1.

What are the differences between RISC and CISC? What are some of the advantages and disadvantages?

RISC: Reduced instruction set

* Individual instructions are simpler, meaning more instructions are required to do a certain task (on average)
* More parallelism and pipelining allowed because a more complex instruction would be broken up into smaller instructions and the dependencies are more relieved
* Takes up more memory because more instructions are required
* Faster decoding due to constant instruction lengths (32 bit)
* More registers to store more values at a certain time – less chance of register spilling
* 1 clock cycle per instruction
* Fewer transistors used for instructions

CISC: Complex instruction set

* Less memory required because a single instruction can do more things and can replace multiple instructions in a RISC architecture
* Less opportunity for pipelining
* Multiple clock cycles per instruction
* More chip space required for instructions

2.

Translate the following x86 instructions into MIPS:

a.

add 0x200(,%rdx,4),%rcx

Assume $t0 corresponds to %rdx and $t2 corresponds to %rcx

sll $t0, $t0, 2

addi $t0, $t0, 0x200

lw $t1, 0($t0)

add $t1, $t1, $t2

b.

lea 0xc(%rdi),%rax

Assume $t0 corresponds to %rdi and $t1 corresponds to %rax

addi $t1, $t0, 0xc

c.

mov 0x30(%rsp,%rbx,4),%rax

Assume $t0 corresponds to %rbx, $t1 corresponds to %rsp, and $t2 corresponds to %rax

sll $t0, $t0, 2

add $t1, $t1, $t0

lw $t2, 0x30($t1)

d.

mov %rcx,-0x30(%rsp,%rdx,4)

sll $t0, $t0, 2

add $t0, $sp, $t0

sw $t2, -0x30($t0)

3.

Translate the x86 code into MIPS. Assume variables a,b, and i are in register $s0, $s1, and $t0. Assume a, b, and i are in rdi, rsi, and rdx.

for(i = 0; i < 5; i++) {

a+=b;

}

mov $0, rdx

.loop: cmp $4, rdx

jg leaveloop

add rsi, rdi

add $1, rdx

jmp .loop

li $t0, 0

loop:

slti $t2, $t0, 0x5

beq $t2, $zero, done

add $s0, $s0, $s1

addi $t0, $t0, 0x1

j loop

done:

4.

What does the following MIPS code snippet do?

Loop: lw $t0, 0($s0)

lw $t1, 0($t0)

add $t1, $s1, $t1

sw $t1, 0($t0)

addi $s0, $s0, 4

bne $s0, $s2, Loop

Thought process: The first two instructions will load an integer from memory into $t1. $s0 is a pointer to a pointer to the integer, and $t1 will then have the dereferenced pointer, which is a pointer still. Then, that pointer is dereferenced once more to be stored in $t1. That integer is then added to a different variable, then stored back in the original pointer. The original pointer is now pointing at the element in memory 4 bytes down, meaning the loop is probably traversing through an array of integers, until $s0 == $s2, where $s2 is likely a pointer to the end of the array.

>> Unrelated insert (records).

(** ** The critical path of the waterfall *)


(** ** Hook chains of user functions *)

Lemma quietEnd_cons h hooks r :
  quietEnd hooks r →
  (∀ ctx', r = Hook.Callback None ctx' → Hook.break ctx' = false →
           ∀ f, Hook.hook h = Hook.Func f → Hook.setsBreak f = false) →
  quietEnd (h :: hooks) r.
Proof.
  destruct r as [err ctx'|msg ctx'|ex]; simpl; [|done|].
  - intros (-> & Hf & Hb) Hh. split; [done|]. split; [done|]. split.
    + intros Hbreak. apply Hb in Hbreak as (h' & f' & Hin & Hrest).
      exists h', f'. split; [by apply list_elem_of_further|exact Hrest].
    + intros (h' & f' & Hin & Hh' & Hs'). apply elem_of_cons in Hin as [->|Hin].
      * destruct (Hook.break ctx') eqn:Hbc; [done|].
        rewrite (Hh ctx' eq_refl Hbc f' Hh') in Hs'. discriminate.
      * apply Hb. by exists h', f'.
  - intros (h' & Hin & He) _. exists h'. split; [by apply list_elem_of_further|done].
Qed.

(** In a chain of user functions that leave [ctx.fatal] alone, started
    with [fatal] and [break] unset, an error that a function reports before
    it returns (it throws, or calls back at once) is dropped and the chain
    goes on; an error that a function reports after it has returned is
    thrown outside the [try]: the exception is uncaught and the callback of
    the chain is not called.  When the callback is called, it is called
    without an error, and the break flag is set exactly when one of the
    functions set it; and it is called when no function reports an error
    after it has returned. *)
Theorem function_hook_errors_need_fatal (findApi : string → bool)
    (runApi : string → Hook.RunOutcome) (hooks : list Hook.t) (ctx : Hook.HookContext) :
  Forall quietFunction hooks →
  Hook.fatal ctx = false →
  Hook.break ctx = false →
  quietEnd hooks (Hook.runHook2_array findApi runApi hooks ctx) ∧
  (Forall (λ h, lateError h = None) hooks →
   ∃ ctx', Hook.runHook2_array findApi runApi hooks ctx = Hook.Callback None ctx').
Proof.
  intros Hq. revert ctx. induction Hq as [|h rest (f & Hf & Hfatal) Hrest IH];
    intros ctx Hfat Hbrk.
  { split; [|by eexists]. simpl. split; [done|]. split; [done|]. rewrite Hbrk.
    split; [done|]. intros (h & f & Hin & _). by apply elem_of_nil in Hin. }
  cbn [Hook.runHook2_array]. unfold Hook.runHook2_hook. rewrite Hf. cbn.
  rewrite Hfatal, Hfat, Hbrk.
  set (ctx' := Hook.Build_HookContext _ _ _).
  set (k := λ (err : option string) (ctx2 : Hook.HookContext), _).
  assert (Hk : quietEnd (h :: rest) (k None ctx') ∧
               (Forall (λ h, lateError h = None) rest →
                ∃ c, k None ctx' = Hook.Callback None c)).
  { unfold k. destruct (Hook.break ctx') eqn:Hb.
    - split; [|by eexists]. simpl. split; [done|]. split; [done|].
      split; [|done]. intros _. exists h, f. split; [apply list_elem_of_here|].
      split; [done|]. unfold ctx' in Hb. simpl in Hb. by destruct (Hook.setsBreak f).
    - destruct (IH ctx' eq_refl Hb) as [Hend Hok]. split; [|exact Hok].
      apply quietEnd_cons; [done|]. intros c _ _ f' Hf'. rewrite Hf in Hf'.
      injection Hf' as <-. unfold ctx' in Hb. simpl in Hb.
      by destruct (Hook.setsBreak f). }
  destruct Hk as [Hend Hok].
  split.
  - destruct (Hook.calls f) eqn:Hc, (Hook.callbackError f) as [ex|] eqn:He.
    + exact Hend.
    + unfold Hook.inTry. by destruct (k None ctx').
    + simpl. exists h. split; [apply list_elem_of_here|].
      unfold lateError. by rewrite Hf, Hc.
    + unfold Hook.afterReturn. by destruct (k None ctx').
  - intros Hlate. apply Forall_cons in Hlate as [Hl Hlate].
    destruct (Hok Hlate) as [c Hc]. exists c.
    unfold lateError in Hl. rewrite Hf in Hl.
    destruct (Hook.calls f) eqn:Hcalls, (Hook.callbackError f) as [ex|] eqn:He;
      try discriminate.
    + exact Hc.
    + unfold Hook.inTry. by rewrite Hc.
    + unfold Hook.afterReturn. by rewrite Hc.
Qed.

Lemma function_hook_errors_need_fatal_witness :
  let fn e w b :=
    {| Hook.hook := Hook.Func {| Hook.setsBreak := b; Hook.setsFatal := false;
                                 Hook.callbackError := e; Hook.calls := w |};
       Hook.quit := None |} in
  (∃ ctx', Hook.runHook2_array (λ _, false) (λ _, Hook.Passed)
             [fn (Some "boom") Hook.AtOnce false; fn None Hook.Later true;
              fn None Hook.AtOnce false] Hook.newContext
           = Hook.Callback None ctx') ∧
  Hook.runHook2_array (λ _, false) (λ _, Hook.Passed)
    [fn (Some "boom") Hook.AtOnce false; fn (Some "late") Hook.Later false;
     fn None Hook.AtOnce false] Hook.newContext
  = Hook.Uncaught "late".
Proof.
  intros fn. split; [|reflexivity].
  apply (function_hook_errors_need_fatal (λ _, false) (λ _, Hook.Passed)
           [fn (Some "boom") Hook.AtOnce false; fn None Hook.Later true;
            fn None Hook.AtOnce false] Hook.newContext).
  - repeat constructor; eexists; (split; [reflexivity|reflexivity]).
  - reflexivity.
  - reflexivity.
  - repeat constructor.
Defined.

(** ** The name of the serialization queue *)

Lemma queueName_loop_throws (vars : Js.env) (pre : list string) (v : string)
    (post : list string) (first : bool) (acc : string) :
  Forall (hasValue vars) pre →
  Js.truthy (Js.getVar vars v) = false →
  Serial.queueName_loop vars (pre ++ v :: post) first acc = Serial.QThrow v.
Proof.
  intros Hpre Hv. revert first acc.
  induction Hpre as [|n pre [Ht [txt Htxt]] _ IH]; intros first acc; simpl.
  - by rewrite Hv.
  - rewrite Ht, Htxt. simpl. apply IH.
Qed.

(** [getSerialQueueName] throws "serial_vars ... does not have a value" for
    the first serialization variable whose value is falsy: not only an
    undefined variable, also one that holds 0, [false], [null] or the empty
    string. *)
Theorem getSerialQueueName_needs_truthy_values (vars : Js.env) (pre : list string)
    (v : string) (post : list string) :
  Forall (hasValue vars) pre →
  Js.truthy (Js.getVar vars v) = false →
  Serial.getSerialQueueName (Some (pre ++ v :: post)) vars = Serial.QThrow v.
Proof. intros Hpre Hv. by apply queueName_loop_throws. Qed.

Lemma getSerialQueueName_needs_truthy_values_witness :
  Serial.getSerialQueueName (Some (["appName"] ++ "instances" :: ["space"]))
    (<["appName" := Js.Str "demo"]> (<["instances" := Js.Num 0]> ∅))
  = Serial.QThrow "instances".
Proof.
  apply getSerialQueueName_needs_truthy_values.
  - repeat constructor. by eexists.
  - reflexivity.
Defined.


(** ** Variable combinations *)

Lemma getVar_insert_ne (vars : Js.env) (k n : string) (x : Js.value) :
  k ≠ n → Js.getVar (<[k := x]> vars) n = Js.getVar vars n.
Proof. intros H. unfold Js.getVar. by rewrite lookup_insert_ne. Qed.

Lemma length_flat_map_const {A B} (f : A → list B) (l : list A) (n : nat) :
  Forall (λ x, length (f x) = n) l → length (flat_map f l) = length l * n.
Proof.
  induction 1 as [|x l Hx _ IH]; [done|]. simpl. rewrite length_app, Hx, IH. lia.
Qed.
(** * ayon-gaffer: a shallow embedding of the host-integration helpers

    The development follows the layout of the Python package:

    - [Py]        the fragment of Python (strings, values) the helpers rely on;
    - [Lib]       [ayon_gaffer/api/lib.py];
    - [Pipeline]  [ayon_gaffer/api/pipeline.py];
    - [LoadScene] [ayon_gaffer/plugins/load/load_scene.py].

    Host objects (script, nodes, plugs) are modelled as explicit state that is
    threaded through the functions that mutate them. *)

From Stdlib Require Import ZArith NArith Lia Bool Ascii String List.
From Stdlib Require Import DecimalString DecimalFacts DecimalN.
From stdpp Require Import base option list strings gmap.

Set Warnings "-register-all".

Open Scope string_scope.
Open Scope list_scope.

(* ===================================================================== *)
(** * Python strings *)
(* ===================================================================== *)

Module Py.

(** [sep.join(items)] for a one-character separator. *)
Fixpoint join (sep : ascii) (items : list string) : string :=
  match items with
  | [] => ""
  | [x] => x
  | x :: rest => x +:+ String sep (join sep rest)
  end.

(** [s.split(sep)] for a one-character separator: the empty string splits
    into one empty field. *)
Fixpoint split (sep : ascii) (s : string) : list string :=
  match s with
  | "" => [""]
  | String c s' =>
      if Ascii.eqb c sep then "" :: split sep s'
      else match split sep s' with
           | field :: fields => String c field :: fields
           | [] => [String c ""]
           end
  end.

(** [c in s] for a character. *)
Fixpoint contains_char (c : ascii) (s : string) : bool :=
  match s with
  | "" => false
  | String d s' => Ascii.eqb d c || contains_char c s'
  end.
(** * Indian Market News Aggregator: the mock article generator

    A shallow embedding of [keta.new.py]: the module constants
    [MARKET_SEGMENTS] and [TIMEFRAME_OPTIONS], the body of
    [fetch_mock_news] and the "Main Content Display" block that sorts the
    generated articles by date before rendering them.

    Python values are modelled as follows.
    - [str] is [string]; every literal of the program is ASCII.
    - [int] is [Z].
    - [datetime.date] is its proleptic Gregorian ordinal (a [Z] between 1 and
      [_MAXORDINAL]); [date + timedelta] raises [OverflowError] outside that
      range, as the standard library does.
    - an exception is a value of [exn] carried by [result].
    - the dict [MARKET_SEGMENTS] is an association list in insertion order
      (the sidebar shows its keys in that order).
    - [datetime.date.today()] reads a [Clock] that every call receives.

    [fetch_mock_news] below is the function the [def] statement defines.
    The decorator [st.cache_data(ttl=3600)] that wraps it replays, for one
    hour, the list an earlier call with the same arguments returned. *)

From Stdlib Require Import ZArith List Bool Ascii String Lia.
From Stdlib Require Import Sorting.Permutation Sorting.Sorted.
Import ListNotations.

Local Open Scope string_scope.
Local Open Scope Z_scope.

(** ** Exceptions *)

Inductive exn : Type :=
| KeyError (key : string)
| OverflowError
| ValueError
| OutOfBoundsDatetime.

Inductive result (A : Type) : Type :=
| Ok (a : A)
| Raise (e : exn).

Arguments Ok {A} a.
Arguments Raise {A} e.

Definition bind {A B : Type} (m : result A) (k : A -> result B) : result B :=
  match m with
  | Ok a => k a
  | Raise e => Raise e
  end.

Notation "x <- m ;; k" := (bind m (fun x => k))
  (at level 61, m at next level, right associativity).

(** ** The calendar of [datetime.date] *)

(** The helpers of the standard library's [datetime] module that stand
    behind [date.today() - timedelta(days=n)], [date + timedelta(days=n)]
    and [strftime], under the names they have there. *)
Module Calendar.

Definition MINYEAR : Z := 1.
Definition MAXYEAR : Z := 9999.

Definition _is_leap (year : Z) : bool :=
  (year mod 4 =? 0) && (negb (year mod 100 =? 0) || (year mod 400 =? 0)).

Definition _days_before_year (year : Z) : Z :=
  let y := year - 1 in
  y * 365 + y / 4 - y / 100 + y / 400.

Definition _DAYS_IN_MONTH (month : Z) : Z :=
  match month with
  | 1 => 31 | 2 => 28 | 3 => 31 | 4 => 30 | 5 => 31 | 6 => 30
  | 7 => 31 | 8 => 31 | 9 => 30 | 10 => 31 | 11 => 30 | 12 => 31
  | _ => -1
  end.

Definition _DAYS_BEFORE_MONTH (month : Z) : Z :=
  match month with
  | 1 => 0 | 2 => 31 | 3 => 59 | 4 => 90 | 5 => 120 | 6 => 151
  | 7 => 181 | 8 => 212 | 9 => 243 | 10 => 273 | 11 => 304 | 12 => 334
  | _ => -1
  end.

Definition _days_in_month (year month : Z) : Z :=
  if (month =? 2) && _is_leap year then 29 else _DAYS_IN_MONTH month.

Definition _days_before_month (year month : Z) : Z :=
  _DAYS_BEFORE_MONTH month + (if (2 <? month) && _is_leap year then 1 else 0).

Definition _ymd2ord (year month day : Z) : Z :=
  _days_before_year year + _days_before_month year month + day.

Definition _DI400Y : Z := Eval cbv in _days_before_year 401.
Definition _DI100Y : Z := Eval cbv in _days_before_year 101.
Definition _DI4Y : Z := Eval cbv in _days_before_year 5.

Definition _MAXORDINAL : Z := Eval cbv in _ymd2ord 9999 12 31.

(** Month and day of the [n]-th day (counted from 0) of a year. *)
Definition _month_day (leapyear : bool) (n : Z) : Z * Z :=
  let month := Z.shiftr (n + 50) 5 in
  let preceding :=
    _DAYS_BEFORE_MONTH month + (if (2 <? month) && leapyear then 1 else 0) in
  if n <? preceding then
    let month' := month - 1 in
    let preceding' :=
      preceding
      - (_DAYS_IN_MONTH month' + (if (month' =? 2) && leapyear then 1 else 0)) in
    (month', n - preceding' + 1)
  else (month, n - preceding + 1).

Definition _ord2ymd (ordinal : Z) : Z * Z * Z :=
  let n := ordinal - 1 in
  let n400 := n / _DI400Y in
  let n := n mod _DI400Y in
  let year := n400 * 400 + 1 in
  let n100 := n / _DI100Y in
  let n := n mod _DI100Y in
  let n4 := n / _DI4Y in
  let n := n mod _DI4Y in
  let n1 := n / 365 in
  let n := n mod 365 in
  let year := year + (n100 * 100 + n4 * 4 + n1) in
  if (n1 =? 4) || (n100 =? 4) then (year - 1, 12, 31)
  else
    let leapyear := (n1 =? 3) && (negb (n4 =? 24) || (n100 =? 3)) in
    let '(month, day) := _month_day leapyear n in
    (year, month, day).

(** [date(year, month, day)]: the constructor checks its fields. *)
Definition date (year month day : Z) : result Z :=
  if (MINYEAR <=? year) && (year <=? MAXYEAR)
     && (1 <=? month) && (month <=? 12)
     && (1 <=? day) && (day <=? _days_in_month year month)
  then Ok (_ymd2ord year month day)
  else Raise ValueError.

(** [date.__add__] with a [timedelta] of [days] days. *)
Definition date_add (d days : Z) : result Z :=
  let o := d + days in
  if (0 <? o) && (o <=? _MAXORDINAL) then Ok o else Raise OverflowError.

(** [date.__sub__] with a [timedelta]: adds the negated delta. *)
Definition date_sub (d days : Z) : result Z := date_add d (- days).

End Calendar.

(** ** The [str] methods the program calls *)

Module Str.

(** [s.split(sep)[0]]: the text before the first [sep]. *)
Fixpoint split_first (sep : ascii) (s : string) : string :=
  match s with
  | EmptyString => EmptyString
  | String c s' => if Ascii.eqb c sep then EmptyString
                   else String c (split_first sep s')
  end.

(** The ASCII characters [str.isspace] accepts. *)
Definition isspace (c : ascii) : bool :=
  let n := Z.of_nat (nat_of_ascii c) in
  ((9 <=? n) && (n <=? 13)) || ((28 <=? n) && (n <=? 32)).

Fixpoint lstrip (s : string) : string :=
  match s with
  | EmptyString => EmptyString
  | String c s' => if isspace c then lstrip s' else s
  end.

Fixpoint rstrip (s : string) : string :=
  match s with
  | EmptyString => EmptyString
  | String c s' =>
      match rstrip s' with
      | EmptyString => if isspace c then EmptyString else String c EmptyString
      | r => String c r
      end
  end.

Definition strip (s : string) : string := rstrip (lstrip s).

Fixpoint map (f : ascii -> ascii) (s : string) : string :=
  match s with
  | EmptyString => EmptyString
  | String c s' => String (f c) (map f s')
  end.

(** [s.replace(old, new)] for one-character [old] and [new]. *)
Definition replace (old new : ascii) (s : string) : string :=
  map (fun c => if Ascii.eqb c old then new else c) s.

(** [s.lower()] on ASCII text: only the letters A to Z change. *)
Definition lower_char (c : ascii) : ascii :=
  let n := nat_of_ascii c in
  if (65 <=? n)%nat && (n <=? 90)%nat then ascii_of_nat (n + 32) else c.

Definition lower (s : string) : string := map lower_char s.

Definition digit (d : Z) : ascii := ascii_of_nat (48 + Z.to_nat d).

(** Decimal digits of a positive number, most significant first; the
    fuel bounds the number of digits. *)
Fixpoint digits (fuel : nat) (n : Z) (acc : string) : string :=
  match fuel with
  | O => acc
  | S fuel' =>
      let acc' := String (digit (n mod 10)) acc in
      if n <? 10 then acc' else digits fuel' (n / 10) acc'
  end.

(** [str(n)], which is also what [f"{n}"] interpolates. *)
Definition of_int (n : Z) : string :=
  if n <? 0 then String "-" (digits (S (Z.to_nat (Z.log2 (- n)))) (- n) "")
  else digits (S (Z.to_nat (Z.log2 n))) n "".

(** A field of [strftime] that is two digits wide ([%m], [%d]). *)
Definition two_digits (n : Z) : string :=
  String (digit (n / 10)) (String (digit (n mod 10)) "").

(** The year field [%Y], four digits wide for the years of [date]. *)
Definition four_digits (n : Z) : string :=
  String (digit (n / 1000)) (String (digit (n / 100 mod 10))
    (String (digit (n / 10 mod 10)) (String (digit (n mod 10)) ""))).

Definition digit_value (c : ascii) : option Z :=
  let n := Z.of_nat (nat_of_ascii c) in
  if (48 <=? n) && (n <=? 57) then Some (n - 48) else None.

End Str.

(** [d.strftime("%Y-%m-%d")] *)
Definition strftime_Ymd (d : Z) : string :=
  let '(y, m, dd) := Calendar._ord2ymd d in
  Str.four_digits y ++ "-" ++ Str.two_digits m ++ "-" ++ Str.two_digits dd.
(** The coefficient of the two rows of the lag [t] of [(a, b)], taken in the
    other order: what the search on [(b, a)] computes at the lag [- t]. *)
Definition exchanged_lag_score (a b : list sample) (t : Z) : score :=
  pearson (snd (autocorr_rows a b t)) (fst (autocorr_rows a b t)).

Hypothesis score_leb_total :
  forall x y, score_leb x y = true \/ score_leb y x = true.
Hypothesis score_leb_trans :
  forall x y z,
    score_leb x y = true -> score_leb y z = true -> score_leb x z = true.

Lemma lag_score_of_swapped (a b : list sample) (t : Z) :
  lag_score pearson b a (- t) = exchanged_lag_score a b t.
Proof.
  unfold lag_score, exchanged_lag_score. now rewrite autocorr_rows_swap.
Qed.

(** A search that returns has correlated the rows of every lag. *)
Lemma corrcoef_search_rows (o d : list sample) (lo hi k : Z) :
  find_best_alignment_offset_with_corrcoef score_leb pearson o d lo hi None
  = Ok k ->
  forall t, lo <= t < hi -> rows_match o d t.
Proof.
  unfold find_best_alignment_offset_with_corrcoef. simpl.
  intros H t Ht.
  destruct (rows_match_dec _ o d t) as [Hok|Hno]; [exact Hok|].
  rewrite (collect_coefs_raises _ _ pearson o d t) in H;
    [discriminate | now apply py_range_In | exact Hno].
Qed.

(** The first best lag is the one returned. *)
Lemma corrcoef_search_first_best_unique (o d : list sample) (lo hi k : Z) :
  lo <= k < hi ->
  (forall t, lo <= t < hi -> rows_match o d t) ->
  (forall t, lo <= t < hi ->
     score_leb (lag_score pearson o d t) (lag_score pearson o d k) = true) ->
  (forall t, lo <= t < k ->
     score_leb (lag_score pearson o d k) (lag_score pearson o d t) = false) ->
  find_best_alignment_offset_with_corrcoef score_leb pearson o d lo hi None
  = Ok k.
Proof.
  intros Hk Hrows Hmax Hfirst.
  destruct (corrcoef_search_first_best _ _ score_leb pearson
              score_leb_total score_leb_trans o d lo hi)
    as [k' [Hf [Hk' [Hmax' Hfirst']]]]; [lia | exact Hrows |].
  destruct (Z.lt_trichotomy k' k) as [Hlt|[->|Hgt]]; [|exact Hf|].
  - specialize (Hfirst k' ltac:(lia)). specialize (Hmax' k Hk). congruence.
  - specialize (Hfirst' k ltac:(lia)). specialize (Hmax k' Hk'). congruence.
Qed.


End Exchanged.

Arguments exchanged_lag_score {sample score} pearson a b t.

(** ** The two theorems on the instance [Demo] *)

Module DemoFloat.

Definition is_nan (s : option Q) : bool :=
  match s with
  | None => true
  | Some _ => false
  end.

Definition float_leb (x y : option Q) : bool :=
  match x, y with
  | Some a, Some b => Qle_bool a b
  | _, _ => false
  end.

End DemoFloat.

Lemma demo_float_leb_nan_l (x y : option Q) :
  DemoFloat.is_nan x = true -> DemoFloat.float_leb x y = false.
Proof.
  destruct x; [discriminate | reflexivity].
Qed.

Lemma demo_float_leb_total (x y : option Q) :
  DemoFloat.is_nan x = false -> DemoFloat.is_nan y = false ->
  DemoFloat.float_leb x y = true \/ DemoFloat.float_leb y x = true.
Proof.
  destruct x as [a|], y as [b|]; simpl; try discriminate. intros _ _.
  destruct (Qlt_le_dec a b) as [H|H]; [left | right];
    apply Qle_bool_iff; [now apply Qlt_le_weak | exact H].
Qed.

Lemma demo_float_leb_trans (x y z : option Q) :
  DemoFloat.float_leb x y = true -> DemoFloat.float_leb y z = true ->
  DemoFloat.float_leb x z = true.
Proof.
  destruct x as [a|], y as [b|], z as [c|]; simpl; try discriminate.
  rewrite !Qle_bool_iff. apply Qle_trans.
Qed.

(** C4, the claim as stated fails, twice. On the signals
    [[5, 1, 0, 0, 5, 2, 0, 0]] and [[1, 1, 0, 0, 2, 5, 0, 0]] and the lags
    -1, 0, 1, the search returns the lag 0, whose score is NaN (the row
    [[5, 5]] has no variance), while the lag -1 scores 1: the lag returned
    does not reach the score of the lag -1. On signals of sixteen and of
    eight samples and a range that is not empty, the search returns no lag:
    it raises. *)
Lemma corrcoef_search_returns_a_nan_lag_or_raises :
  find_best_alignment_offset_with_corrcoef Demo.nan_top_leb Demo.pearson
    [5; 1; 0; 0; 5; 2; 0; 0] [1; 1; 0; 0; 2; 5; 0; 0] (- 1) 2 None = Ok 0
  /\ lag_score Demo.pearson
       [5; 1; 0; 0; 5; 2; 0; 0] [1; 1; 0; 0; 2; 5; 0; 0] 0 = None
  /\ lag_score Demo.pearson
       [5; 1; 0; 0; 5; 2; 0; 0] [1; 1; 0; 0; 2; 5; 0; 0] (- 1) = Some (1 # 1)
  /\ DemoFloat.float_leb
       (lag_score Demo.pearson
          [5; 1; 0; 0; 5; 2; 0; 0] [1; 1; 0; 0; 2; 5; 0; 0] (- 1))
       (lag_score Demo.pearson
          [5; 1; 0; 0; 5; 2; 0; 0] [1; 1; 0; 0; 2; 5; 0; 0] 0) = false
  /\ find_best_alignment_offset_with_corrcoef Demo.nan_top_leb Demo.pearson
       (data Demo.digits) (data Demo.ramp) (- 2) 2 None = Err NumpyError.
Proof.
  repeat split; vm_compute; reflexivity.
Qed.

(** The same two signals: the lag returned is the first that scores NaN. *)
Lemma corrcoef_search_returns_first_nan_or_first_maximum_witness :
  exists k,
    find_best_alignment_offset_with_corrcoef
      (argmax_leb DemoFloat.is_nan DemoFloat.float_leb) Demo.pearson
      [5; 1; 0; 0; 5; 2; 0; 0] [1; 1; 0; 0; 2; 5; 0; 0] (- 1) 2 None = Ok k
    /\ - 1 <= k < 2
    /\ DemoFloat.is_nan
         (lag_score Demo.pearson
            [5; 1; 0; 0; 5; 2; 0; 0] [1; 1; 0; 0; 2; 5; 0; 0] k) = true
    /\ forall t, - 1 <= t < k ->
         DemoFloat.is_nan
           (lag_score Demo.pearson
              [5; 1; 0; 0; 5; 2; 0; 0] [1; 1; 0; 0; 2; 5; 0; 0] t) = false.
Proof.
  destruct (corrcoef_search_returns_first_nan_or_first_maximum
              Z (option Q) Demo.pearson DemoFloat.is_nan DemoFloat.float_leb
              demo_float_leb_nan_l demo_float_leb_total demo_float_leb_trans
              [5; 1; 0; 0; 5; 2; 0; 0] [1; 1; 0; 0; 2; 5; 0; 0]
              (- 1) 2 None)
    as [coefs [k [_ [_ [Hk [Hr [Hnan _]]]]]]].
  - lia.
  - intros t _. apply rows_match_equal_length. reflexivity.
  - destruct Hnan as [Ek Hfirst].
    + exists 0. split; [lia | reflexivity].
    + exists k. auto.
Defined.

Overall: $s0 is a pointer to an array of pointers to some data type of 4 bytes. Each element pointed to by the array, starting at wherever $s0 is pointing is incremented by $s1, until reaching the part of the array pointed to by $s2.

5.

When does False Sharing occur, and how does it affect performance when parallelizing?

False sharing occurs when two threads share the same cache line/block, and when one thread modifies a value in that cache line. Even if the other thread doesn’t modify the value, both threads must refresh that value by pulling it from memory again. In doing this, the caches maintain cache coherency, as the changes in one cache are “coherent” in the other. It slows down performance when parallelizing because these unnecessary access to memory must be made. This is called false sharing because each thread is not actually sharing access to the same variable.